Tag: covid

Economy freezer

Denmark is putting the economy into the freezer for 3 months. the government is paying companies for employees who are going home and not working. These workers are being paid a wage to do nothing. The government is saying: Lots of people are suddenly in danger of being fired. But if we have firing rounds, it will be very difficult to adapt later.

Titrating Quarantine

Last week I predicted that this might look like titrating quarantine levels – locking everything down, then trying to unlock it just enough to use available medical capacity, then locking things down more again if it looked like the number of cases was starting to get out of hand. This would eventually develop herd immunity without overwhelming the medical system. A paper argued for alternating periods of higher and lower quarantine levels based on how the medical system was doing:

A seesaw pattern of quarantine might work

Taiwan & COVID-19

Most important was Taiwan’s experience battling the SARS outbreak in 2003, followed by the swine flu in 2009. In the middle of the worst of the outbreak in 2003, the current vice president, Chen Chien-jen, was appointed minister of health and won widespread praise for taking quick and decisive action. The threat of SARS put Taiwan on high alert for future outbreaks, while the past record of success at meeting such challenges seems to have encouraged the public to accept socially intrusive technological interventions. The government’s special powers to integrate data and track people were only allowed during a crisis.

US COVID-19 failures

The failures are fractal, hence I’ll collect different takes from different perspectives.
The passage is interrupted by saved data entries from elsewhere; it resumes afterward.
(* ===== verification/Fences.v ===== *)
(** * Generation fences (internal/agent/state/fences.go)

    The high-water mark of every machine's generation, a persistent cell like
    the ledger. *)
From S2P Require Import Prelude DurableWrite.

Record FenceEntry := mkFence { MaxGeneration : Z; LastExecutionID : string; FUpdatedAt : Z }.

(** Fences.entries; [machineLocks] is not part of the state (see Mutation). *)
Abbreviation Fences := (cell (gmap string FenceEntry)).

Definition stale_error (machineID : string) (max generation : Z) : goerr :=
  Errorf "%w: machine %s is at generation %d, request carried %d"
    [AErr (errors_New "stale generation"); AStr machineID; AInt max; AInt generation].

(** Fences.Check: an older generation than the high-water mark is refused; an
    unknown machine, an equal and a newer generation pass. *)
Definition Check_ (machineID : string) (generation : Z) (f : Fences) : res unit :=
  match mem f !! machineID with
  | Some e =>
      if Z.ltb generation (MaxGeneration e)
      then Err (stale_error machineID (MaxGeneration e) generation) else Ok tt
  | None => Ok tt
  end.

(** Fences.Advance: no-op below the mark, refresh of the debug fields at the
    mark, a new mark above it; the old entry is put back (or the new one
    deleted) when the write fails. *)
Definition Advance (machineID : string) (generation : Z) (executionID : string)
    (o : outcome) (now : Z) (f : Fences) : res unit * Fences :=
  match mem f !! machineID with
  | Some e =>
      if Z.ltb generation (MaxGeneration e) then (Ok tt, f)
      else
        let e' := if Z.eqb generation (MaxGeneration e)
                  then mkFence (MaxGeneration e) executionID now
                  else mkFence generation executionID now in
        let f := persist o (set_mem (<[machineID:=e']> (mem f)) f) in
        match outcome_err o with
        | Some err => (Err err, set_mem (<[machineID:=e]> (mem f)) f)
        | None => (Ok tt, f)
        end
  | None =>
      let f := persist o (set_mem (<[machineID:=mkFence generation executionID now]> (mem f)) f) in
      match outcome_err o with
      | Some err => (Err err, set_mem (delete machineID (mem f)) f)
      | None => (Ok tt, f)
      end
  end.

(** Fences.PruneBeforeUnlessLive: entries last advanced before [cutoff] are
    dropped, except those of live machines ([None] = no liveness
    information). *)
Definition PruneBeforeUnlessLive (cutoff : Z) (live : option (string -> bool))
    (o : outcome) (f : Fences) : (Z * option goerr) * Fences :=
  let keep (id : string) (e : FenceEntry) :=
    match live with Some l => l id | None => false end || negb (Z.ltb (FUpdatedAt e) cutoff) in
  let kept := filter (fun kv => keep kv.1 kv.2 = true) (mem f) in
  let removed := (Z.of_nat (size (mem f)) - Z.of_nat (size kept))%Z in
  if Z.eqb removed 0 then ((0%Z, None), set_mem kept f)
  else ((removed, outcome_err o), persist o (set_mem kept f)).

(** Fences.PruneBefore. *)
Definition PruneBefore (cutoff : Z) (o : outcome) (f : Fences) : (Z * option goerr) * Fences :=
  PruneBeforeUnlessLive cutoff None o f.

(** A garbage collection keeps the mark of a machine: the machine is in the
    inventory, or its mark is not older than the cutoff. *)
Definition spared (machineID : string) (cutoff : Z) (live : option (string -> bool))
    (f : Fences) : Prop :=
  (exists l, live = Some l /\ l machineID = true) \/
  (exists e, mem f !! machineID = Some e /\ (cutoff <= FUpdatedAt e)%Z).

(** The steps of the fences that keep the mark of [machineID]: advances of any
    machine, garbage collection that spares it, restarts, power failures. *)
Inductive step (machineID : string) : Fences -> Fences -> Prop :=
  | step_advance id g x o now f : step machineID f (Advance id g x o now f).2
  | step_prune cutoff live o f :
      spared machineID cutoff live f ->
      step machineID f (PruneBeforeUnlessLive cutoff live o f).2
  | step_restart f : step machineID f (restart f)
  | step_power_loss b f : step machineID f (power_loss b f).

(** The mark of the machine is at least [g]. *)
Definition at_least (machineID : string) (g : Z) (m : gmap string FenceEntry) : Prop :=
  exists e, m !! machineID = Some e /\ (g <= MaxGeneration e)%Z.

(** ** Lemmas *)

Lemma at_least_insert id g id' e m :
  (id' = id -> (g <= MaxGeneration e)%Z) -> at_least id g m -> at_least id g (<[id':=e]> m).
Proof.
  intros He (x & Hx & Hg). unfold at_least. destruct (decide (id' = id)) as [->|Hne].
  - rewrite lookup_insert_eq. eauto.
  - rewrite lookup_insert_ne by done. eauto.
Qed.

Lemma Advance_spec id g x o now f :
  Advance id g x o now f =
    match mem f !! id with
    | Some e =>
        if Z.ltb g (MaxGeneration e) then (Ok tt, f)
        else let m := <[id:=mkFence g x now]> (mem f) in
             match o with
             | POk => (Ok tt, mkCell m m m)
             | PErrOld err => (Err err, f)
             | PErrNew err => (Err err, mkCell (mem f) m (dur f))
             end
    | None => let m := <[id:=mkFence g x now]> (mem f) in
             match o with
             | POk => (Ok tt, mkCell m m m)
             | PErrOld err => (Err err, f)
             | PErrNew err => (Err err, mkCell (mem f) m (dur f))
             end
    end.
Proof.
  unfold Advance. destruct f as [m v d]; simpl.
  destruct (m !! id) as [e|] eqn:He.
  - destruct (Z.ltb g (MaxGeneration e)) eqn:Hlt; [done|].
    assert ((if Z.eqb g (MaxGeneration e) then mkFence (MaxGeneration e) x now
             else mkFence g x now) = mkFence g x now) as ->.
    { destruct (Z.eqb_spec g (MaxGeneration e)) as [->|]; done. }
    destruct o; simpl; unfold set_mem; simpl; rewrite ?insert_insert_eq, ?insert_id by done; done.
  - destruct o; simpl; unfold set_mem; simpl; rewrite ?delete_insert_id by done; done.
Qed.

Lemma Advance_at_least id' g' x o now f id g :
  everywhere (at_least id g) f -> everywhere (at_least id g) (Advance id' g' x o now f).2.
Proof.
  intros Hall. pose proof Hall as (Hm & Hv & Hd). rewrite Advance_spec.
  assert (Hins : forall m, at_least id g m ->
    (id' = id -> (g <= g')%Z) -> at_least id g (<[id':=mkFence g' x now]> m))
    by (intros; apply at_least_insert; auto).
  destruct (mem f !! id') as [e|] eqn:He.
  - destruct (Z.ltb_spec g' (MaxGeneration e)) as [Hlt|Hge]; [done|].
    assert (id' = id -> (g <= g')%Z) as Hg.
    { intros ->. destruct Hm as (e' & He' & Hle). simplify_eq. lia. }
    destruct o; simpl; repeat split; simpl; auto.
  - assert (id' = id -> (g <= g')%Z) as Hg.
    { intros ->. destruct Hm as (e' & He' & Hle). congruence. }
    destruct o; simpl; repeat split; simpl; auto.
Qed.

Lemma prune_at_least cutoff live o f id g :
  spared id cutoff live f ->
  everywhere (at_least id g) f ->
  everywhere (at_least id g) (PruneBeforeUnlessLive cutoff live o f).2.
Proof.
  intros Hsp (Hm & Hv & Hd). unfold PruneBeforeUnlessLive. set (kept := filter _ _).
  assert (at_least id g kept) as Hf.
  { destruct Hm as (e & He & Hle). exists e. split; [|done].
    apply map_lookup_filter_Some. split; [done|]. simpl.
    destruct Hsp as [(l & -> & Hlive)|(e' & He' & Hold)]; [by rewrite Hlive|].
    simplify_eq. apply orb_true_iff. right. apply negb_true_iff, Z.ltb_ge. done. }
  destruct (Z.eqb _ 0); simpl; [|apply everywhere_persist]; by repeat split.
Qed.

Lemma step_at_least id g f f' :
  step id f f' -> everywhere (at_least id g) f -> everywhere (at_least id g) f'.
Proof.
  intros Hs Hall. destruct Hs; eauto using Advance_at_least, prune_at_least with firepaas.
Qed.

Lemma steps_at_least id g f f' :
  rtc (step id) f f' -> everywhere (at_least id g) f -> everywhere (at_least id g) f'.
Proof. induction 1; eauto using step_at_least. Qed.

Lemma at_least_Check id g g' f :
  at_least id g (mem f) -> (g' < g)%Z -> exists e, Check_ id g' f = Err e.
Proof.
  intros (e & He & Hle) Hlt. unfold Check_. rewrite He.
  rewrite (proj2 (Z.ltb_lt _ _)) by lia. eauto.
Qed.

Lemma Advance_ok_at_least id g x o now f f1 :
  everywhere (fun m => m = mem f) f ->
  Advance id g x o now f = (Ok tt, f1) -> everywhere (at_least id g) f1.
Proof.
  intros (_ & Hv & Hd). rewrite Advance_spec.
  assert (forall m, at_least id g (<[id:=mkFence g x now]> m)) as Hins
    by (intros m; eexists; rewrite lookup_insert_eq; split; [done|simpl; lia]).
  destruct (mem f !! id) as [e|] eqn:He.
  - destruct (Z.ltb_spec g (MaxGeneration e)).
    + intros [= <-]. assert (at_least id g (mem f)) by (exists e; split; [done|lia]).
      unfold everywhere. by rewrite Hv, Hd.
    + destruct o; intros; simplify_eq/=; by apply everywhere_const.
  - destruct o; intros; simplify_eq/=; by apply everywhere_const.
Qed.

Lemma Advance_ok_mem id g x o now f f1 :
  Advance id g x o now f = (Ok tt, f1) -> at_least id g (mem f1).
Proof.
  rewrite Advance_spec.
  assert (forall m, at_least id g (<[id:=mkFence g x now]> m)) as Hins
    by (intros m; eexists; rewrite lookup_insert_eq; split; [done|simpl; lia]).
  destruct (mem f !! id) as [e|] eqn:He; [|destruct o; naive_solver].
  destruct (Z.ltb_spec g (MaxGeneration e)); [|destruct o; naive_solver].
  intros [= <-]. exists e. split; [done|lia].
Qed.

(** ** Properties *)

(** Once an advance to generation [g] is acknowledged (with the files in sync
    when it started), a request of an older generation is refused in every
    state reached through further advances, failed writes, restarts, power
    failures and garbage collection that finds the machine in the inventory or
    its mark young enough. *)
Theorem stale_forever id g x o now f f1 f2 g' :
  everywhere (fun m => m = mem f) f ->
  Advance id g x o now f = (Ok tt, f1) ->
  rtc (step id) f1 f2 ->
  (g' < g)%Z ->
  exists e, Check_ id g' f2 = Err e.
Proof.
  intros Hsync Hadv Hsteps Hlt. eapply at_least_Check; [|done].
  eapply steps_at_least; eauto using Advance_ok_at_least.
Qed.

Module Witness.

Definition f0 : Fences := mkCell ∅ ∅ ∅.
Definition f1 : Fences := (Advance "m1" 5 "x5" POk 10 f0).2.
(** The advance to 6 reaches the disk although its directory [fsync] fails, a
    garbage collection keeps the live machine, and the node loses power. *)
Definition f2 : Fences :=
  power_loss true
    (PruneBeforeUnlessLive 1000 (Some (fun id => String.eqb id "m1")) POk
       (Advance "m1" 6 "x6" (PErrNew (errors_New "EIO")) 20 f1).2).2.

Lemma stale_forever_witness : exists e, Check_ "m1" 4 f2 = Err e.
Proof.
  apply (stale_forever "m1" 5 "x5" POk 10 f0 f1 f2 4).
  - by vm_compute.
  - vm_compute. reflexivity.
  - eapply rtc_l; [apply step_advance|]. eapply rtc_l;
      [refine (step_prune "m1" 1000 (Some (fun id => String.eqb id "m1")) POk _ _); left; eauto|].
    apply rtc_once, step_power_loss.
  - lia.
Defined.

End Witness.
(* ===== verification/Mutation.v ===== *)
(** * The fenced-mutation protocol (internal/agent/mutation/protocol.go)

    A run of a protocol is one critical section: the code holds the machine
    lock over it, so it is modelled as one state transformer over the ledger,
    the fences and the runtime. The runtime is abstract: the callbacks of an
    operation may change it in any way, but they do not touch the ledger or the
    fences. Each file write takes its outcome and its clock reading from the
    environment. [agent_step] are all the writers of the two files, the garbage
    collection of cmd/agentd among them. *)
From S2P Require Import Prelude DurableWrite.
From S2P Require Ledger Fences.
Import Ledger (RawMessage, Record_, mkRecord, Completed, Result, RequestHash).

(** Identity. *)
Record Identity := mkIdentity {
  OperationID : string; MachineID : string; ExecutionID : string; Generation : Z;
  Kind : string; IRequestHash : string; Coordinates : RawMessage }.

(** Codec[T]. *)
Record Codec (T : Type) := mkCodec { Encode : T -> res RawMessage; Decode : RawMessage -> res T }.
Arguments Encode {T} _ _.
Arguments Decode {T} _ _.

(** What the completed record of an operation promises its retries: decoding
    the stored response gives back the value that was encoded. *)
Class LawfulCodec {T} (c : Codec T) :=
  decode_encode : forall x raw, Encode c x = Ok raw -> Decode c raw = Ok x.

(** Recovery[T]. *)
Record Recovery (T : Type) := mkRecovery { Value : T; Found : bool }.
Arguments Value {T} _.
Arguments Found {T} _.

(** ** The state and its monad *)

Section protocol.
Context {R : Type}.
(** The outcome and the clock of the n-th file write. *)
Variable env : nat -> outcome * Z.

(** Protocol{ledger, fences}, the runtime its callbacks act on, and the number
    of file writes so far. *)
Record World := mkWorld {
  ledger : Ledger.Ledger; fences : Fences.Fences; runtime : R; writes : nat }.

Definition M (A : Type) : Type := World -> res A * World.
Definition ret {A} (a : A) : M A := fun w => (Ok a, w).
Definition fail {A} (e : goerr) : M A := fun w => (Err e, w).
Definition lift {A} (r : res A) : M A := fun w => (r, w).
Definition bind {A B} (m : M A) (k : A -> M B) : M B :=
  fun w => match m w with (Ok a, w') => k a w' | (Err e, w') => (Err e, w') end.
Notation "'let*' x := m 'in' k" := (bind m (fun x => k))
  (at level 10, x name, m at level 100, k at level 200).
Notation "m ;* k" := (bind m (fun _ => k)) (at level 99, right associativity).

(** A callback over the runtime. *)
Definition Callback (A : Type) : Type := R -> res A * R.
Definition call {A} (f : Callback A) : M A :=
  fun w => let '(r, rt) := f (runtime w) in
           (r, mkWorld (ledger w) (fences w) rt (writes w)).
(** [if f != nil { if err := f(); err != nil { return err } }]. *)
Definition call_opt (f : option (Callback unit)) : M unit :=
  match f with None => ret tt | Some f => call f end.

Definition with_ledger {A} (op : outcome -> Z -> Ledger.Ledger -> A * Ledger.Ledger) :
    World -> A * World :=
  fun w => let '(o, now) := env (writes w) in
           let '(r, l) := op o now (ledger w) in
           (r, mkWorld l (fences w) (runtime w) (S (writes w))).
Definition l_get id h : M (option Record_) := fun w => (Ledger.Get id h (ledger w), w).
Definition l_check id h : M (option RawMessage) := fun w => (Ledger.Check_ id h (ledger w), w).
Definition l_begin rec : M (Record_ * bool) := with_ledger (Ledger.Begin rec).
Definition l_complete id h raw : M unit := with_ledger (Ledger.Complete id h raw).
Definition l_put id m h raw : M unit := with_ledger (Ledger.Put id m h raw).
Definition l_claim id m h raw : M bool := with_ledger (Ledger.Claim id m h raw).
(** The error of a prune after a delete is only logged. *)
Definition l_prune_machine_except m keep : M unit :=
  fun w => let '(_, w') := with_ledger (fun o _ => Ledger.PruneMachineExcept m keep o) w in
           (Ok tt, w').
Definition f_check m g : M unit := fun w => (Fences.Check_ m g (fences w), w).
Definition f_advance m g x : M unit :=
  fun w => let '(o, now) := env (writes w) in
           let '(r, f) := Fences.Advance m g x o now (fences w) in
           (r, mkWorld (ledger w) f (runtime w) (S (writes w))).

(** The claim written before the first side effect. *)
Definition claim_of (i : Identity) : Record_ :=
  mkRecord (OperationID i) (MachineID i) (ExecutionID i) (Generation i) (Kind i)
    (Coordinates i) (IRequestHash i) "" "" 0 0.

(** ** The protocols *)

(** CreateMachine[T]; [Prepare] returns a release function to defer, or nil. *)
Record CreateMachine (T : Type) := mkCreate {
  cm_id : Identity;
  cm_Prepare : option (Callback (option (R -> R)));
  cm_Recover : option (Callback (Recovery T));
  cm_Effect : Callback T;
  cm_PersistCredential : option (Callback unit);
  cm_Codec : Codec T }.
Arguments cm_id {T} _.
Arguments cm_Prepare {T} _.
Arguments cm_Recover {T} _.
Arguments cm_Effect {T} _.
Arguments cm_PersistCredential {T} _.
Arguments cm_Codec {T} _.

(** [defer release()]: runs when the function returns, whatever it returns. *)
Definition defer {A} (release : option (R -> R)) (m : M A) : M A :=
  fun w => let '(r, w') := m w in
    match release with
    | None => (r, w')
    | Some f => (r, mkWorld (ledger w') (fences w') (f (runtime w')) (writes w'))
    end.

(** completeCreate: fence advance, credential, encoding, durable completion. *)
Definition completeCreate {T} (op : CreateMachine T) (out : T) : M T :=
  let i := cm_id op in
  f_advance (MachineID i) (Generation i) (ExecutionID i) ;*
  call_opt (cm_PersistCredential op) ;*
  let* raw := lift (Encode (cm_Codec op) out) in
  l_complete (OperationID i) (IRequestHash i) raw ;*
  ret out.

(** The replay of a completed create: the credential is written again. *)
Definition replayCreate {T} (op : CreateMachine T) (raw : RawMessage) : M T :=
  call_opt (cm_PersistCredential op) ;* lift (Decode (cm_Codec op) raw).

(** [Prepare], the effect and the completion, with the release deferred. *)
Definition effectCreate {T} (op : CreateMachine T) : M T :=
  let* release := match cm_Prepare op with None => ret None | Some f => call f end in
  defer release (let* out := call (cm_Effect op) in completeCreate op out).

Definition RunCreateMachine {T} (op : CreateMachine T) : M T :=
  let i := cm_id op in
  let* done_ := l_check (OperationID i) (IRequestHash i) in
  match done_ with
  | Some raw => replayCreate op raw
  | None =>
      f_check (MachineID i) (Generation i) ;*
      let* begun := l_begin (claim_of i) in
      let '(rec, existed) := begun in
      if Completed rec then replayCreate op (Result rec)
      else match existed, cm_Recover op with
           | true, Some recover =>
               let* recovered := call recover in
               if Found recovered then completeCreate op (Value recovered) else effectCreate op
           | _, _ => effectCreate op
           end
  end.

(** DeleteMachine. *)
Record DeleteMachine := mkDeleteMachine {
  dm_id : Identity; dm_Effect : Callback unit; dm_DropCredential : option (R -> R) }.

(** RunDeleteMachine: true for a replay. *)
Definition RunDeleteMachine (op : DeleteMachine) : M bool :=
  let i := dm_id op in
  let* done_ := l_check (OperationID i) (IRequestHash i) in
  match done_ with
  | Some _ => ret true
  | None =>
      f_check (MachineID i) (Generation i) ;*
      call (dm_Effect op) ;*
      call (fun rt => (Ok tt, match dm_DropCredential op with None => rt | Some f => f rt end)) ;*
      l_put (OperationID i) (MachineID i) (IRequestHash i) "{}" ;*
      l_prune_machine_except (MachineID i) (OperationID i) ;*
      f_advance (MachineID i) (Generation i) (ExecutionID i) ;*
      ret false
  end.

(** ClaimedMutation[T]. [SerializationKey] only selects the lock. *)
Record ClaimedMutation (T : Type) := mkClaimed {
  cl_id : Identity;
  cl_Fence : option (Callback unit);
  cl_Recover : option (Callback (Recovery T));
  cl_Effect : Callback T;
  cl_Codec : Codec T }.
Arguments cl_id {T} _.
Arguments cl_Fence {T} _.
Arguments cl_Recover {T} _.
Arguments cl_Effect {T} _.
Arguments cl_Codec {T} _.

(** completeClaimed. *)
Definition completeClaimed {T} (op : ClaimedMutation T) (out : T)
    (beforeResult beforeComplete : M unit) : M T :=
  beforeResult ;*
  beforeComplete ;*
  let* raw := lift (Encode (cl_Codec op) out) in
  l_complete (OperationID (cl_id op)) (IRequestHash (cl_id op)) raw ;*
  ret out.

(** The part of runClaimed after the replay check: fence (the operation's own
    one if it has one), durable claim, recovery or effect, completion. *)
Definition runClaimed_new {T} (op : ClaimedMutation T) (checkFence : bool)
    (beforeResult beforeComplete : M unit) : M T :=
  let i := cl_id op in
  (if checkFence then
     match cl_Fence op with
     | Some fence => call fence
     | None => f_check (MachineID i) (Generation i)
     end
   else ret tt) ;*
  let* begun := l_begin (claim_of i) in
  let '(rec, existed) := begun in
  let run_effect := let* out := call (cl_Effect op) in
                    completeClaimed op out beforeResult beforeComplete in
  if Completed rec then lift (Decode (cl_Codec op) (Result rec))
  else match existed, cl_Recover op with
       | true, Some recover =>
           let* recovered := call recover in
           if Found recovered
           then completeClaimed op (Value recovered) beforeResult beforeComplete
           else run_effect
       | _, _ => run_effect
       end.

(** runClaimed. *)
Definition runClaimed {T} (op : ClaimedMutation T) (checkFence : bool)
    (beforeResult beforeComplete : M unit) : M T :=
  let* got := l_get (OperationID (cl_id op)) (IRequestHash (cl_id op)) in
  match got with
  | Some rec =>
      if Completed rec then lift (Decode (cl_Codec op) (Result rec))
      else runClaimed_new op checkFence beforeResult beforeComplete
  | None => runClaimed_new op checkFence beforeResult beforeComplete
  end.

Definition advance_of (i : Identity) : M unit :=
  f_advance (MachineID i) (Generation i) (ExecutionID i).

(** RunFabricMutation, RunResourceMutation, RunMachineMutation. *)
Definition RunFabricMutation {T} (op : ClaimedMutation T) : M T := runClaimed op true (ret tt) (ret tt).
Definition RunResourceMutation {T} (op : ClaimedMutation T) : M T := runClaimed op false (ret tt) (ret tt).
Definition RunMachineMutation {T} (op : ClaimedMutation T) : M T := runClaimed op true (ret tt) (ret tt).

(** Lifecycle[T] (pause/resume). *)
Record Lifecycle (T : Type) := mkLifecycle {
  lc_id : Identity; lc_Recover : option (Callback (Recovery T));
  lc_Effect : Callback T; lc_Codec : Codec T }.
Arguments lc_id {T} _.
Arguments lc_Recover {T} _.
Arguments lc_Effect {T} _.
Arguments lc_Codec {T} _.

(** RunLifecycle. *)
Definition RunLifecycle {T} (op : Lifecycle T) : M T :=
  runClaimed (mkClaimed T (lc_id op) None (lc_Recover op) (lc_Effect op) (lc_Codec op))
    true (advance_of (lc_id op)) (ret tt).

(** Replacement[T] (snapshot fork and restore). *)
Record Replacement (T : Type) := mkReplacement {
  rp_id : Identity; rp_Recover : option (Callback (Recovery T)); rp_Effect : Callback T;
  rp_PersistCredential : option (Callback unit); rp_Codec : Codec T }.
Arguments rp_id {T} _.
Arguments rp_Recover {T} _.
Arguments rp_Effect {T} _.
Arguments rp_PersistCredential {T} _.
Arguments rp_Codec {T} _.

(** RunReplacement. *)
Definition RunReplacement {T} (op : Replacement T) : M T :=
  runClaimed (mkClaimed T (rp_id op) None (rp_Recover op) (rp_Effect op) (rp_Codec op))
    true (advance_of (rp_id op)) (call_opt (rp_PersistCredential op)).

(** DeleteMutation. *)
Record DeleteMutation := mkDelete {
  dl_id : Identity; dl_AlreadyDeleted : option (Callback bool); dl_Effect : Callback unit }.

(** runDelete: claim first, then the fence, then recovery or effect. *)
Definition runDelete (op : DeleteMutation) (checkFence : bool) : M unit :=
  let i := dl_id op in
  let complete := l_complete (OperationID i) (IRequestHash i) "{}" in
  let* begun := l_begin (claim_of i) in
  let '(rec, existed) := begun in
  if Completed rec then ret tt
  else
    (if checkFence then f_check (MachineID i) (Generation i) else ret tt) ;*
    let run_effect := call (dl_Effect op) ;* complete in
    match existed, dl_AlreadyDeleted op with
    | true, Some already =>
        let* deleted := call already in
        if deleted : bool then complete else run_effect
    | _, _ => run_effect
    end.

Definition RunResourceDelete (op : DeleteMutation) : M unit := runDelete op false.
Definition RunMachineDelete (op : DeleteMutation) : M unit := runDelete op true.

(** RunCopyTo: no claim; the effect, the fence advance, then the result. *)
Definition RunCopyTo {T} (op : Lifecycle T) : M T :=
  let i := lc_id op in
  let* done_ := l_check (OperationID i) (IRequestHash i) in
  match done_ with
  | Some raw => lift (Decode (lc_Codec op) raw)
  | None =>
      f_check (MachineID i) (Generation i) ;*
      let* out := call (lc_Effect op) in
      advance_of i ;*
      let* raw := lift (Encode (lc_Codec op) out) in
      l_put (OperationID i) (MachineID i) (IRequestHash i) raw ;*
      ret out
  end.

(** ClaimExec. *)
Definition ClaimExec (i : Identity) (tombstone : RawMessage) : M bool :=
  l_claim (OperationID i) (MachineID i) (IRequestHash i) tombstone.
The United States, long accustomed to thinking of itself as the best, most efficient, and most technologically advanced society in the world, is about to be proved an unclothed emperor.

the pandemic outed 100Ms as dumb fucks, not really news, but still depressing.

the United States underperformed across the board, and its errors compounded. The dearth of tests allowed unconfirmed cases to create still more cases, which flooded the hospitals, which ran out of masks, which are necessary to limit the virus’s spread. Twitter amplified Trump’s misleading messages, which raised fear and anxiety among people, which led them to spend more time scouring for information on Twitter. Even seasoned health experts underestimated these compounded risks.

Also, this analysis is far too kind on the establishment: so many institutional failures and inertia at the CDC and FDA that have nothing to do with this narrative.
The following piece argued that all the pandemic planning was a waste of time.

The failure of the United States government to respond to the coronavirus was not a failure of foresight. It was a failure to create a coherent strategy and to provide clear lines of authority to implement it. To prepare for the next pandemic, we need to end our current proliferation of planning mandates and overlapping agency authorities (such as that of the Assistant Secretary for Response and Preparedness), strengthen the pandemic response ability of one agency (preferably the Centers for Disease Control and Prevention), and reform our current National Emergency Act to allow clear delegation of emergency power. Only by examining our current failures and rectifying them, most importantly, by combining authority, responsibility, and accountability in the right hands, can we make sure that our next Pandemic Preparedness Act is not an embarrassment to its name.

We also lost a lot of process knowledge to be able to pivot quickly:

US factories are as productive as ever but they’ve lost the process knowledge needed to retool quickly in a crisis.

COVID-19 crisis reveals paralytic nature of America’s regulatory order:

We need an immediate intervention to break America free from its bureaucratic addiction.

States can’t even redirect 0.3% of their budget:

States and local public health officials have warned for months that they would need more than $8B in additional funding to stand up the infrastructure needed to administer vaccines. Total state and local spending is about $3.7 trillion, $2.3 trillion from the states alone. $8B is how much of that? Our states cannot come up with 0.3% of their budgets to meet the greatest emergency in our lifetimes?

Meanwhile, alcohol producer can’t make sanitizer:

Worse yet, the FDA reversed course, announcing additional restrictions that effectively prevent any sales, even though ethanol companies had already produced and shipped millions of liters of high-grade alcohol for hand sanitizer.

here’s how things went with contact tracing:

But the effort was frustrated as the CDC’s decades-old notification system delivered information collected at the airports that was riddled with duplicative records, bad phone numbers and incomplete addresses. For weeks, officials tried to track passengers using lists sent by the CDC, scouring information about each flight in separate spreadsheets. “It was insane”

Valve lawsuit

Volunteers 3D-Print unobtainable valve and get sued

And if you’re wondering why the original manufacturer would risk what is bound to be awful publicity for its actions, over something that only costs 1 euro to make, a detail in the Business Insider Italia article provides an explanation: the official list price for a single valve is $11K.